→ **What you will do**
Which lines of the entries below include "only"? List them all.
== Segment start ==
(* ===== verification/Reasoning.v ===== *)
(** * The provider-output guard

    [ReasoningGuard] of [backend/app/llm/reasoning_guard.py]: the streaming filter
    that keeps tagged reasoning, chat-control markers and the internal prompts'
    sentinels out of published text, and [sanitize_provider_text], its replay on a
    stored text.

    [str.lower] and the class of alphanumeric characters beyond ASCII are parameters
    with the laws of the Unicode tables the code relies on; [re.IGNORECASE] and [\s]
    are Python's. *)

From stdpp Require Import base list strings sets sorting.
From Stdlib Require Import Lia ZArith.
From S2P Require Import Prelude.
Open Scope Z_scope.

(** ** Characters *)

Definition ascii (c : N) : bool := N.ltb c 128.
Definition ascii_lower (c : N) : N := if N.leb 65 c && N.leb c 90 then (c + 32)%N else c.
Definition ascii_alnum (c : N) : bool :=
  (N.leb 48 c && N.leb c 57) || (N.leb 65 c && N.leb c 90) || (N.leb 97 c && N.leb c 122).

(** [c] is a character whose lower case is the ASCII character [x]: an ASCII
    character, or the Kelvin sign. *)
Definition lowers_to (c x : N) : Prop := (ascii c = true /\ ascii_lower c = x) \/ (c = 8490%N /\ x = 107%N).

Class Unicode := {
  str_lower : pystr -> pystr;
  is_alnum : N -> bool;
  str_lower_reads s p : Forall (fun c => ascii c = true) p -> str_lower s = p <-> Forall2 lowers_to s p;
  str_lower_grows s : (length s <= length (str_lower s))%nat;
  is_alnum_ascii c : ascii c = true -> is_alnum c = ascii_alnum c
}.

Definition LT : N := 60%N.
Definition GT : N := 62%N.
Definition SLASH : N := 47%N.
Definition BAR : N := 124%N.
Definition LBRACK : N := 91%N.
Definition RBRACK : N := 93%N.

(** A literal character of a pattern under [re.IGNORECASE]: equal up to the simple
    lower case, with the two cases Python adds for [i] and [s]. *)
Definition ci (p c : N) : bool :=
  N.eqb (ascii_lower c) p
  || (N.eqb p 105 && (N.eqb c 304 || N.eqb c 305)) || (N.eqb p 107 && N.eqb c 8490) || (N.eqb p 115 && N.eqb c 383).

(** The text matched by the literal [t] at the start of [s], and what follows. *)
Fixpoint ci_prefix (t s : pystr) : option (pystr * pystr) :=
  match t, s with
  | [], _ => Some ([], s)
  | p :: t, c :: s => if ci p c then '(g, rest) ← ci_prefix t s; Some (c :: g, rest) else None
  | _ :: _, [] => None
  end.

Fixpoint first_some {A B} (f : A -> option B) (l : list A) : option B :=
  match l with [] => None | x :: l => match f x with Some y => Some y | None => first_some f l end end.

(** [s.removeprefix(c)] of one character. *)
Definition removeprefix (c : N) (s : pystr) : pystr :=
  match s with x :: s' => if N.eqb x c then s' else s | [] => [] end.
Definition starts_with (c : N) (s : pystr) : bool := py_startswith [c] s.

(** ** The patterns *)

Definition _TAGS : list pystr := [cp "think"; cp "thinking"; cp "reasoning"; cp "reflection"].
Definition _SENTINELS : list pystr :=
  [cp "you maintain a rolling summary"; cp "output only the summary"; cp "[conversation memory";
   cp "return only one json object with exactly"].
(** [_PREFIXES]: [p[:i]] for [i] from 1. *)
Definition _PREFIXES : list pystr := _SENTINELS ≫= (fun p => (fun i => take i p) <$> seq 1 (length p)).
Definition _MAX_MARKER_CHARS : nat := 256.
Definition _MAX_NESTING : nat := 32.

Section guard.
Context `{Unicode}.

Definition is_word (c : N) : bool := is_alnum c || N.eqb c 95.
(** [\b] after the matched text [g], before [rest]. *)
Definition boundary (g rest : pystr) : bool :=
  xorb (match last g with Some c => is_word c | None => false end)
    (match rest with c :: _ => is_word c | [] => false end).
(** [[^>]*>] up to the end. *)
Fixpoint to_gt (s : pystr) : bool :=
  match s with [] => false | c :: s' => if N.eqb c GT then bool_decide (s' = []) else to_gt s' end.
(** [\s*>] up to the end. *)
Definition space_gt (s : pystr) : bool := bool_decide (py_lstrip s = [GT]).

(** [_OPEN.fullmatch(s)[1]] *)
Definition _OPEN (s : pystr) : option pystr :=
  match s with
  | c :: s' =>
      if N.eqb c LT then
        first_some (fun tag =>
          '(g, rest) ← ci_prefix tag (py_lstrip s');
          if boundary g rest && to_gt rest then Some g else None) _TAGS
      else None
  | [] => None
  end.

(** [_CLOSE.fullmatch(s)[1]] *)
Definition _CLOSE (s : pystr) : option pystr :=
  match s with
  | c :: s' =>
      if N.eqb c LT && starts_with SLASH (py_lstrip s') then
        first_some (fun tag =>
          '(g, rest) ← ci_prefix tag (py_lstrip (removeprefix SLASH (py_lstrip s')));
          if space_gt rest then Some g else None) _TAGS
      else None
  | [] => None
  end.
(** C12: However a provider slices and interleaves its tool calls, the turn's last
    event has one call for each index, in the order of the indices, with the id, the
    name (read back from its wire form) and the arguments of that index's fragments
    alone. *)
Theorem tool_calls_are_assembled g provider q names request parts es :
  build_request g q = Ok (names, request) -> provider request = Streamed parts None ->
  stream_events g provider q = (es, None) ->
  exists ks calls reason usage,
    list.last es = Some (mk_event [] calls (Some reason) usage false)
    /\ StronglySorted Z.lt ks
    /\ (forall i, i ∈ ks <-> exists f, f ∈ mjoin (part_fragments <$> parts) /\ fr_key f = i)
    /\ Forall2 (fun i c => exists call,
         acc_build (own_fragments i (mjoin (part_fragments <$> parts))) = Some call
         /\ c = mk_call (tc_id call) (from_wire names (tc_name call)) (tc_arguments call)) ks calls.
Proof.
  intros Hb Hp Hs. pose proof (stream_events_streamed g provider q) as He. rewrite Hs in He. simpl in He.
  inversion He as [| | |names' request' ps calls Hb' Hprov Hcalls Ees]; subst.
  rewrite Hb in Hb'. injection Hb' as <- <-. rewrite Hp in Hprov. injection Hprov as <-.
  rewrite read_parts_fragments in Hcalls. destruct (assembled (mjoin (part_fragments <$> parts))) as (Hnd & Hkeys & Hown).
  set (acc := foldl _ _ _) in *. pose proof (py_sorted_perm (fun a b : Z * _ToolCallAccumulator => a.1 <=? b.1) acc) as Hperm.
  eexists (_.*1), calls, _, _. split_and!.
  - rewrite app_assoc, last_snoc. reflexivity.
  - apply (sorted_keys acc Hnd).
  - intros i. rewrite <-Hkeys. by rewrite Hperm.
  - apply mapM_Some_1 in Hcalls. rewrite <-Hperm in Hown. apply Forall2_fmap_l. clear Hs He Hnd Hkeys Hperm. clearbody acc. revert Hown.
    induction Hcalls as [|[i a] c l cs Hc _ IH]; [intros _; constructor|]. intros [Ha Hl]%Forall_cons. simpl in Ha, Hc. subst a.
    constructor; [|exact (IH Hl)]. simpl. destruct (acc_build _) as [call|]; [|done]. injection Hc as <-. by exists call.
Qed.
(* ===== verification/Media.v ===== *)
(** * Media timelines: audio plans, stitched transcripts, transcript evidence

    [backend/app/ingestion/media.py] without its FFmpeg processes: the probe of a
    container, the plan of overlapping audio chunks, the stitching of their
    transcriptions, the segments of a transcript, the names inferred for its
    speakers, its retrieval chunks; the response parser of
    [backend/app/llm/openrouter_stt.py]; and what [TranscriptRepository]
    ([backend/app/db/repositories.py]) accepts.

    Times are integer milliseconds.  Floats (seconds, confidences) are rationals,
    so [round(seconds * 1000)] is rounding to even of the exact product.  The
    regular expressions are data ([rx]) with a backtracking matcher.  Parameters
    ([MediaHost]): [str.casefold] and [float] on a string; [uuid4] is a stream of
    ids, which need not be distinct. *)

From stdpp Require Import base list strings sets gmap sorting pretty.
From Stdlib Require Import Lia ZArith QArith.
From S2P Require Import Prelude Json Chunking Reasoning Context.
Open Scope Z_scope.

(** ** Data *)

Record TranscriptionWord := mk_word {
  wd_text : pystr; wd_start_ms : Z; wd_end_ms : Z; wd_speaker_label : pystr; wd_confidence : option Q
}.
Record Transcription := mk_transcription {
  tr_text : pystr; tr_words : list TranscriptionWord; tr_language : option pystr; tr_model : pystr
}.

Record MediaProbe := mk_probe {
  mp_kind : pystr; mp_duration_ms : Z; mp_has_audio : bool; mp_has_video : bool; mp_audio_offset_ms : Z
}.
Record MediaSpan := mk_span { sp_index : Z; sp_start_ms : Z; sp_end_ms : Z }.
#[global] Instance MediaSpan_eq_dec : EqDecision MediaSpan.
Proof. solve_decision. Defined.
Record ChunkTranscription := mk_chunk_transcription { ct_span : MediaSpan; ct_result : Transcription }.
Record StitchedWord := mk_stitched {
  sw_text : pystr; sw_start_ms : Z; sw_end_ms : Z; sw_speaker_id : pystr; sw_confidence : option Q
}.
Record TranscriptSegmentDraft := mk_segment {
  sg_id : uuid; sg_ordinal : Z; sg_speaker_id : pystr; sg_start_ms : Z; sg_end_ms : Z;
  sg_char_start : Z; sg_char_end : Z; sg_text : pystr; sg_confidence : option Q
}.
Inductive SpeakerNameStatus := UNKNOWN | INFERRED.
Inductive SpeakerNameMethod := SELF_INTRODUCTION | CONTEXTUAL_DIALOGUE.
Record SpeakerIdentity := mk_identity {
  si_speaker_id : pystr; si_display_name : option pystr; si_status : SpeakerNameStatus;
  si_confidence : option Q; si_method : option SpeakerNameMethod; si_evidence_segment_ids : list uuid
}.
Record TranscriptChunkDraft := mk_draft {
  td_text : pystr; td_char_start : Z; td_char_end : Z; td_time_start_ms : Z; td_time_end_ms : Z;
  td_transcript_segment_id : option uuid; td_speaker_id : option pystr; td_speaker_name : option pystr
}.

(** [MediaProcessingError], [ValueError], [InvalidTranscriptionResponse]: the message. *)
Notation mres := (res pystr).
Definition media_error {A} (message : string) : mres A := Err (cp message).
Arguments media_error {A} message%_string.

(** ** The plan of the audio chunks *)

Section plan.
Variables duration_ms max_chunk_ms overlap_ms : Z.
(* ===== verification/Stitching.v ===== *)
(** * Stitching overlapping transcriptions

    The theorems of the first half of [Media]: the plan of the audio chunks covers the
    file; the alignment of the audio two chunks share is optimal (the table against
    all matchings); the stitched transcript has every utterance once; speakers are
    never merged without evidence. *)

From stdpp Require Import base list strings sets gmap sorting pretty relations.
From Stdlib Require Import Lia ZArith QArith.
From S2P Require Import Prelude Json Chunking Grounding Reasoning Context Media.
Open Scope Z_scope.

(** ** The plan *)

Section plan_lemmas.
Variables duration_ms max_chunk_ms overlap_ms : Z.
Hypothesis Hover : 0 < overlap_ms < max_chunk_ms.

(** Spans that go on from [start] to the end. *)
Fixpoint planned (index start : Z) (spans : list MediaSpan) : Prop :=
  match spans with
  | [] => False
  | s :: rest =>
      sp_index s = index /\ sp_start_ms s = start /\ start < sp_end_ms s
      /\ match rest with
         | [] => sp_end_ms s = duration_ms /\ sp_end_ms s <= start + max_chunk_ms
         | _ => sp_end_ms s = start + max_chunk_ms /\ sp_end_ms s < duration_ms
                /\ planned (index + 1) (sp_end_ms s - overlap_ms) rest
         end
  end.

Lemma plan_loop_spec fuel : forall index start,
  start < duration_ms -> (duration_ms - start) / (max_chunk_ms - overlap_ms) < Z.of_nat fuel - 1 ->
  exists spans, plan_loop duration_ms max_chunk_ms overlap_ms fuel index start = Some spans /\ planned index start spans.
Proof.
  induction fuel as [|fuel IH]; intros index start Hs Hf.
  { pose proof (Z.div_pos (duration_ms - start) (max_chunk_ms - overlap_ms)). lia. }
  cbn [plan_loop]. rewrite (proj2 (Z.ltb_lt _ _) Hs). set (e := Z.min _ _). destruct (Z.eqb_spec e duration_ms) as [He|He].
  - eexists. split; [done|]. simpl. unfold e in *. split_and!; lia.
  - assert (e = start + max_chunk_ms) as Ee by (unfold e in *; lia).
    destruct (IH (index + 1) (e - overlap_ms)) as (rest & -> & Hrest); [unfold e in *; lia| |].
    + replace (duration_ms - start) with ((duration_ms - (e - overlap_ms)) + 1 * (max_chunk_ms - overlap_ms)) in Hf by lia.
      rewrite Z.div_add in Hf by lia. lia.
    + eexists. split; [done|]. cbn [planned sp_index sp_start_ms sp_end_ms]. split_and!; [done|done|lia|].
      destruct rest as [|s rest]; [done|]. split_and!; [done|unfold e in *; lia|done].
Qed.
End plan_lemmas.

Section plan_theorem.
Variables duration_ms max_chunk_ms overlap_ms : Z.
Hypothesis Hover : 0 < overlap_ms < max_chunk_ms.
Lemma planned_spans spans : forall index start, 0 <= start -> start < duration_ms -> planned duration_ms max_chunk_ms overlap_ms index start spans ->
  (forall i s, spans !! i = Some s -> sp_index s = index + Z.of_nat i /\ start <= sp_start_ms s < sp_end_ms s /\ sp_end_ms s <= duration_ms
     /\ sp_end_ms s - sp_start_ms s <= max_chunk_ms)
  /\ (forall i s s', spans !! i = Some s -> spans !! S i = Some s' -> sp_start_ms s' = sp_end_ms s - overlap_ms)
  /\ (forall t, start <= t < duration_ms -> exists s, s ∈ spans /\ sp_start_ms s <= t < sp_end_ms s).
Proof.
  induction spans as [|s spans IH]; intros index start H0 Hs Hp; [done|]. destruct Hp as (Ei & Est & Hlt & Hp).
  destruct spans as [|s' spans].
  - destruct Hp as [Ee Hm]. split_and!.
    + intros [|i] x Hx; [|done]. simplify_eq/=. lia.
    + by intros [|i] x x' ? ?.
    + intros t Ht. exists s. split; [by left|lia].
  - destruct Hp as (Ee & Hd & Hp). destruct (IH (index + 1) (sp_end_ms s - overlap_ms)) as (I1 & I2 & I3); [lia|lia|done|]. split_and!.
    + intros [|i] x Hx; [simplify_eq/=; lia|]. destruct (I1 i x Hx) as (? & ? & ? & ?). lia.
    + intros [|i] x x' Hx Hx'; [|by apply (I2 i)]. simplify_eq/=. by destruct Hp as (_ & ? & _).
    + intros t Ht. destruct (decide (t < sp_end_ms s)); [exists s; split; [by left|lia]|].
      destruct (I3 t) as (x & ? & ?); [lia|]. exists x. split; [by right|done].
Qed.
End plan_theorem.


(** ** Alignment *)

Section alignment.
Context `{Unicode} `{MediaHost}.
Variables prior current : list GlobalWord.

(** An order-preserving one-to-one matching of the words, and its score. *)
Definition aligned (matches : list (nat * nat)) : Prop :=
  StronglySorted (fun a b => (a.1 < b.1)%nat /\ (a.2 < b.2)%nat) matches
  /\ Forall (fun m => exists p c, prior !! m.1 = Some p /\ current !! m.2 = Some c /\ matchable p c = true) matches.
Definition jitter_at (m : nat * nat) : Z :=
  match prior !! m.1, current !! m.2 with Some p, Some c => jitter p c | _, _ => 0 end.
Definition score_of (matches : list (nat * nat)) : score :=
  (Z.of_nat (length matches), - foldr (fun m n => jitter_at m + n) 0 matches).
(** More matches are better; of as many, the closer in time. *)
Definition no_better (a b : score) : Prop := a.1 < b.1 \/ a.1 = b.1 /\ a.2 <= b.2.

Lemma no_better_trans a b c : no_better a b -> no_better b c -> no_better a c.
Proof. unfold no_better. lia. Qed.

Lemma cell_max_choice a b : cell_max a b = a \/ cell_max a b = b.
Proof. unfold cell_max. destruct (cell_leb b a); auto. Qed.
Lemma cell_max_bound a b : no_better a.1 (cell_max a b).1 /\ no_better b.1 (cell_max a b).1.
Proof.
  unfold cell_max. destruct a as [[a1 a2] a3], b as [[b1 b2] b3]. unfold no_better.
  destruct (cell_leb _ _) eqn:E; simpl in E |- *; [|apply not_true_iff_false in E];
    rewrite !orb_true_iff, !andb_true_iff, !Z.ltb_lt, !orb_true_iff, !andb_true_iff, !Z.eqb_eq, ?Z.ltb_lt, ?Z.leb_le in E; lia.
Qed.
(** What the step of a cell says. *)
Lemma cell_of_spec p c up left diag : let x := cell_of p c up left diag in
  no_better up x.1 /\ no_better left x.1
  /\ (matchable p c = true -> no_better (diag.1 + 1, diag.2 - jitter p c) x.1)
  /\ ((x.2 = 2 /\ matchable p c = true /\ x.1 = (diag.1 + 1, diag.2 - jitter p c)) \/ (x.2 = 1 /\ x.1 = left) \/ (x.2 = 0 /\ x.1 = up)).
Proof.
  unfold cell_of. set (best := cell_max (up, 0) (left, 1)). cbv zeta.
  assert (no_better up best.1 /\ no_better left best.1) as [Hu Hl] by apply (cell_max_bound (up, 0) (left, 1)).
  assert ((best.2 = 1 /\ best.1 = left) \/ (best.2 = 0 /\ best.1 = up)) as Hb.
  { destruct (cell_max_choice (up, 0) (left, 1)) as [E|E]; unfold best; rewrite E; auto. }
  destruct (matchable p c); [|split_and!; [done|done|done|by right]].
  destruct (cell_max_bound best ((diag.1 + 1, diag.2 - jitter p c), 2)) as [Hx Hy].
  split_and!; [by eapply no_better_trans..|by intros _|].
  destruct (cell_max_choice best ((diag.1 + 1, diag.2 - jitter p c), 2)) as [E|E]; rewrite E; [by right|by left].
Qed.

(** The table holds the cells of the recurrence. *)
Definition cell_at (r c : nat) : option cell := table prior current !! r ≫= (fun row => row !! c).

Lemma row_from_lookup p ps cs (x0 : cell) : length ps = S (length cs) ->
  length (row_from p ps cs x0.1) = length cs /\
  forall c w, cs !! c = Some w -> exists up left diag,
    ps !! S c = Some up /\ ps !! c = Some diag /\ (x0 :: row_from p ps cs x0.1) !! c = Some left
    /\ (x0 :: row_from p ps cs x0.1) !! S c = Some (cell_of p w up left.1 diag).
Proof.
  revert ps x0. induction cs as [|w cs IH]; intros ps x0 Hl; [split; [by destruct ps|done]|].
  destruct ps as [|diag [|up ps]]; [done|done|].
  change (row_from p (diag :: up :: ps) (w :: cs) x0.1)
    with (cell_of p w up x0.1 diag :: row_from p (up :: ps) cs (cell_of p w up x0.1 diag).1).
  destruct (IH (up :: ps) (cell_of p w up x0.1 diag)) as [Hlen Hlook]; [simpl in *; lia|].
  split; [cbn [length]; by rewrite Hlen|]. intros [|c] w' Hw.
  - simpl in Hw. simplify_eq. by exists up, x0, diag.
  - destruct (Hlook c w' Hw) as (u & l & d & ? & ? & ? & ?). by exists u, l, d.
Qed.
Lemma next_row_lookup row cs p : length row = S (length cs) ->
  length (next_row row cs p) = S (length cs) /\ next_row row cs p !! 0%nat = Some (0, 0, 0) /\
  forall c w, cs !! c = Some w -> exists up left diag,
    row !! S c = Some up /\ row !! c = Some diag /\ next_row row cs p !! c = Some left
    /\ next_row row cs p !! S c = Some (cell_of p w up.1 left.1 diag.1).
Proof.
  intros Hl. unfold next_row. change (0, 0) with ((0, 0, 0) : cell).1.
  destruct (row_from_lookup p row.*1 cs (0, 0, 0)) as [Hlen Hlook]; [by rewrite length_fmap|].
  split_and!; [cbn [length]; by rewrite Hlen|done|]. intros c w Hw. destruct (Hlook c w Hw) as (u & l & d & Hu & Hd & ? & ?).
  rewrite list_lookup_fmap in Hu, Hd. apply fmap_Some in Hu as (u' & ? & ->). apply fmap_Some in Hd as (d' & ? & ->).
  by exists u', l, d'.
Qed.
Lemma table_from_lookup row ps cs : length row = S (length cs) ->
  forall r p, ps !! r = Some p -> exists before, length before = S (length cs)
    /\ table_from row ps cs !! r = Some before /\ table_from row ps cs !! S r = Some (next_row before cs p).
Proof.
  revert row. induction ps as [|q ps IH]; intros row Hl r p Hp; [done|]. destruct r as [|r].
  - simpl in Hp. simplify_eq. exists row. split_and!; [done|done|by destruct ps].
  - apply (IH (next_row row cs q)); [by apply next_row_lookup|done].
Qed.
Lemma cell_at_step r c p w : prior !! r = Some p -> current !! c = Some w ->
  exists up left diag, cell_at r (S c) = Some up /\ cell_at (S r) c = Some left /\ cell_at r c = Some diag
    /\ cell_at (S r) (S c) = Some (cell_of p w up.1 left.1 diag.1).
Proof.
  intros Hp Hw. destruct (table_from_lookup (replicate (S (length current)) (0, 0, 0)) prior current ltac:(by rewrite length_replicate) r p Hp)
    as (before & Hl & E1 & E2). destruct (next_row_lookup before current p Hl) as (_ & _ & Hlook).
  destruct (Hlook c w Hw) as (u & l & d & ? & ? & ? & ?). exists u, l, d. unfold cell_at, table. by rewrite E1, E2.
Qed.
Lemma cell_at_top c : (c <= length current)%nat -> cell_at 0 c = Some (0, 0, 0).
Proof. intros Hc. pose proof (lookup_replicate_2 (S (length current)) ((0, 0, 0) : cell) c ltac:(lia)) as E. unfold cell_at, table.
  by destruct prior. Qed.
Lemma cell_at_left r : (r <= length prior)%nat -> cell_at r 0 = Some (0, 0, 0).
Proof.
  intros Hr. destruct r as [|r]; [by apply cell_at_top; lia|]. destruct (lookup_lt_is_Some_2 prior r) as [p Hp]; [lia|].
  destruct (table_from_lookup (replicate (S (length current)) (0, 0, 0)) prior current ltac:(by rewrite length_replicate) r p Hp)
    as (before & Hl & E1 & E2). unfold cell_at, table. rewrite E2. by apply next_row_lookup.
Qed.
== Segment end ==
→ **Output of the exercise**
  [cp "you maintain a rolling summary"; cp "output only the summary"; cp "[conversation memory";
   cp "return only one json object with exactly"].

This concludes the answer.